§ WHAT IS EXPECTED: Scan the listing for the word "Hpos", and copy out each line where it is found.

§ THE DATA:
- Opening Delimiter -

Lemma tick_aged e k f : aged e k f -> aged e (S k) (tick f).
Proof.
  intros [He|(H1 & H2 & H3)]; unfold tick; [rewrite He; by left|]. destruct (is_empty (e_state f)) eqn:Es; [left; by destruct (e_state f)|].
  cbn zeta. set (f1 := set_e_ctime _ f). change (e_state f1) with (e_state f). change (e_ctime f1) with (e_ctime f + 1).
  destruct (_ || _) eqn:Eo; [by left|]. apply orb_false_iff in Eo as [E1 E2].
  rewrite !Z.geb_leb in *. apply Z.leb_gt in E1.
  right. assert (e_ctime f + 1 = e_ctime e + Z.of_nat (S k)) as Ec by lia. unfold f1, set_e_ctime in *.
  destruct (e_state f) eqn:Ef; [done| | | |]; cbn [e_ctime e_state set_e_state]; split_and!; try done.
  intros _. cbn [is_pending andb] in E2. by apply Z.leb_gt in E2.
Qed.

Lemma iter_aged e k : entry_ok known e -> aged e k (Nat.iter k tick e).
Proof.
  intros [_ _ _ Ha Hp]. induction k as [|k IH]; [|by apply tick_aged]. change (Nat.iter 0 tick e) with e.
  destruct (decide (e_state e = ETHARP_STATE_EMPTY)) as [E|E]; [by left|]. right. specialize (Ha E).
  split_and!; [lia|lia|done].
Qed.

Lemma iter_empty e k : e_state e = ETHARP_STATE_EMPTY -> e_state (Nat.iter k tick e) = ETHARP_STATE_EMPTY.
Proof.
  intros E. induction k as [|k IH]; [done|].
  change (Nat.iter (S k) tick e) with (tick (Nat.iter k tick e)). unfold tick at 1. by rewrite IH.
Qed.

(** A stable entry keeps its addresses while it is young enough. *)
Lemma tick_stable f : is_stable (e_state f) = true -> e_ctime f + 1 < ARP_MAXAGE ->
  is_stable (e_state (tick f)) = true /\ same_key (tick f) f /\ e_ethaddr (tick f) = e_ethaddr f /\ e_ctime (tick f) = e_ctime f + 1.
Proof.
  intros Hs Hc. unfold tick. destruct (e_state f) eqn:Es; try done; cbn [is_empty]; cbn zeta;
    change (e_ctime (set_e_ctime (e_ctime f + 1) f)) with (e_ctime f + 1);
    change (e_state (set_e_ctime (e_ctime f + 1) f)) with (e_state f); rewrite Es; cbn [is_pending andb];
    rewrite Z.geb_leb, (proj2 (Z.leb_gt _ _) Hc); cbn [orb]; split_and!; try done; cbn; by rewrite ?Es.
Qed.
Lemma iter_stable e k : is_stable (e_state e) = true -> e_ctime e + Z.of_nat k < ARP_MAXAGE ->
  let f := Nat.iter k tick e in
  is_stable (e_state f) = true /\ same_key f e /\ e_ethaddr f = e_ethaddr e /\ e_ctime f = e_ctime e + Z.of_nat k.
Proof.
  intros Hs. induction k as [|k IH]; intros Hk; cbn zeta;
    [change (Nat.iter 0 tick e) with e; split_and!; try done; lia|change (Nat.iter (S k) tick e) with (tick (Nat.iter k tick e))].
  destruct IH as (I1 & [I2 I2'] & I3 & I4); [lia|]. destruct (tick_stable _ I1) as (T1 & [T2 T2'] & T3 & T4); [lia|].
  split_and!; [done|split; congruence|congruence|lia].
Qed.

(** C12. Entries age out: over [k] timer ticks in which nothing is learned, the
    module returns every time; a stable entry keeps its addresses until its
    age reaches 300 seconds; after five ticks no entry is pending any more,
    and after 300 ticks every entry is empty and no packet is held. *)
Theorem etharp_expires Ns x st :
  ok x st -> Forall (cfg_ok known) Ns ->
  exists st', etharp_ticks Ns st = Ret st' /\ ok x st' /\
    (forall i e, arp_table st !! i = Some e -> is_stable (e_state e) = true ->
       e_ctime e + Z.of_nat (length Ns) < ARP_MAXAGE ->
       exists f, arp_table st' !! i = Some f /\ is_stable (e_state f) = true /\ same_key f e /\ e_ethaddr f = e_ethaddr e) /\
    ((5 <= length Ns)%nat -> Forall (fun e => e_state e <> ETHARP_STATE_PENDING) (arp_table st')) /\
    ((300 <= length Ns)%nat -> Forall (fun e => e_state e = ETHARP_STATE_EMPTY) (arp_table st') /\
       queue_refs (arp_table st') = []).
Proof.
  intros H HN. destruct (ticks_spec Ns x st H HN) as (w & E & H1). eexists. split; [exact E|]. split; [exact H1|].
  cbn [arp_table] in *.
  assert (forall i f, (Nat.iter (length Ns) tick <$> arp_table st) !! i = Some f ->
    exists e, arp_table st !! i = Some e /\ entry_ok known e /\ aged e (length Ns) f) as Hag.
  { intros i f (e & -> & Hi)%list_lookup_fmap_Some. exists e. pose proof (ao_entry _ _ _ H i e Hi). split_and!; try done.
    by apply iter_aged. }
  assert (forall e, entry_ok known e -> e_state e <> ETHARP_STATE_EMPTY -> 0 <= e_ctime e) as Hpos.
  { intros e He Hb. by apply (eo_age _ _ He Hb). }
  assert ((300 <= length Ns)%nat -> Forall (fun e => e_state e = ETHARP_STATE_EMPTY) (Nat.iter (length Ns) tick <$> arp_table st)) as Hall.
  { intros Hk. apply Forall_lookup. intros i f Hf. destruct (Hag i f Hf) as (e & Hi & He & [|(A1 & A2 & _)]); [done|].
    destruct (decide (e_state e = ETHARP_STATE_EMPTY)) as [Ee|Ee].
    - apply list_lookup_fmap_Some in Hf as (e' & -> & Hi'). rewrite Hi in Hi'. injection Hi' as <-.
      by apply iter_empty.
    - specialize (Hpos e He Ee). unfold ARP_MAXAGE in *. lia. }
  split_and!.
  - intros i e Hi Hs Ha. destruct (iter_stable e (length Ns) Hs Ha) as (I1 & I2 & I3 & _).
    eexists. split; [by rewrite list_lookup_fmap, Hi|]. by split_and!.
  - intros Hk. apply Forall_lookup. intros i f Hf Hp. destruct (Hag i f Hf) as (e & Hi & He & [A|(A1 & A2 & A3)]); [congruence|].
    specialize (A3 Hp). destruct (decide (e_state e = ETHARP_STATE_EMPTY)) as [Ee|Ee].
    + apply list_lookup_fmap_Some in Hf as (e' & -> & Hi'). rewrite Hi in Hi'. injection Hi' as <-.
      rewrite (iter_empty e) in Hp by done. done.
    + specialize (Hpos e He Ee). unfold ARP_MAXPENDING in *. lia.
  - intros Hk. split; [by apply Hall|]. specialize (Hall Hk). clear E.
    assert (forall t, Forall (entry_ok known) t -> Forall (fun e => e_state e = ETHARP_STATE_EMPTY) t -> queue_refs t = []) as Hq.
    { intros t Ht. unfold queue_refs. induction Ht as [|e t He _ IH]; intros Ha; [done|]. inversion Ha as [|? ? A1 A2]. subst.
      cbn. rewrite IH by done. unfold qref. destruct (Z.eqb_spec (e_q e) 0) as [|Hq]; [done|].
      apply (eo_queue _ _ He) in Hq. congruence. }
    apply Hq; [|done]. apply Forall_lookup. apply (ao_entry _ _ _ H1).
Qed.

(** ** Recycling *)

(** The cache makes room by a fixed policy: etharp_find_entry for an address
    returns its entry when there is one; otherwise it fails, changing nothing,
    only when asked not to create one (or not to evict and the table is full),
    and else empties and returns the first free entry, or when all ten are
    used the oldest stable one, failing that the oldest pending one without a
    packet, and only then the oldest one with a packet, which it gives up. *)
Theorem etharp_find_entry_policy x st ip flags netif :
  ok x st -> netif <> 0 -> found known st ip flags netif x (etharp_find_entry (Some ip) flags netif st).
Proof. apply find_entry_spec. Qed.

(** ** Sending *)

(** Every packet given to etharp_output has one of the fates IP asks for: to
    a broadcast or multicast address it is sent at once with the hardware
    address that stands for it; with no route it is refused; to a host whose
    next hop is known it is sent there (asking again for an address close to
    its end); otherwise exactly one entry for the next hop is created or
    reused and the packet waits there, or ERR_MEM is returned. *)
Theorem etharp_output_routes N n x st netif ip q :
  ok (q :: x) st -> (count_occ Z.eq_dec x q <= 150)%nat -> known netif -> N netif = Some n ->
  if_hwaddr_len n = 6 -> length (if_hwaddr n) = 6%nat ->
  exists r st', etharp_output N netif q ip st = Ret (r, st') /\ ok (q :: x) st' /\ routed n netif q ip st r st'.
Proof. by apply output_spec. Qed.
End Contract.

(** ** A concrete interface and packets *)
Section Demo.
(** malloc hands out blocks of 4096 bytes. *)
Definition demo_malloc (k : nat) (m : gmap Z pbuf) : Z :=
  let a := 65536 + 4096 * Z.of_nat k in
  if (a <? 1099511627776) && bool_decide (m !! a = None) then a else NULL.
Definition demo_custom (p : Z) (h : pheap) : res pheap := Undef.
Definition demo_bmos : netif := bmos_netif_init 0x525400123456.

- Closing Delimiter -

§ RESULT:
  assert (forall e, entry_ok known e -> e_state e <> ETHARP_STATE_EMPTY -> 0 <= e_ctime e) as Hpos.
    - specialize (Hpos e He Ee). unfold ARP_MAXAGE in *. lia. }
    + specialize (Hpos e He Ee). unfold ARP_MAXPENDING in *. lia.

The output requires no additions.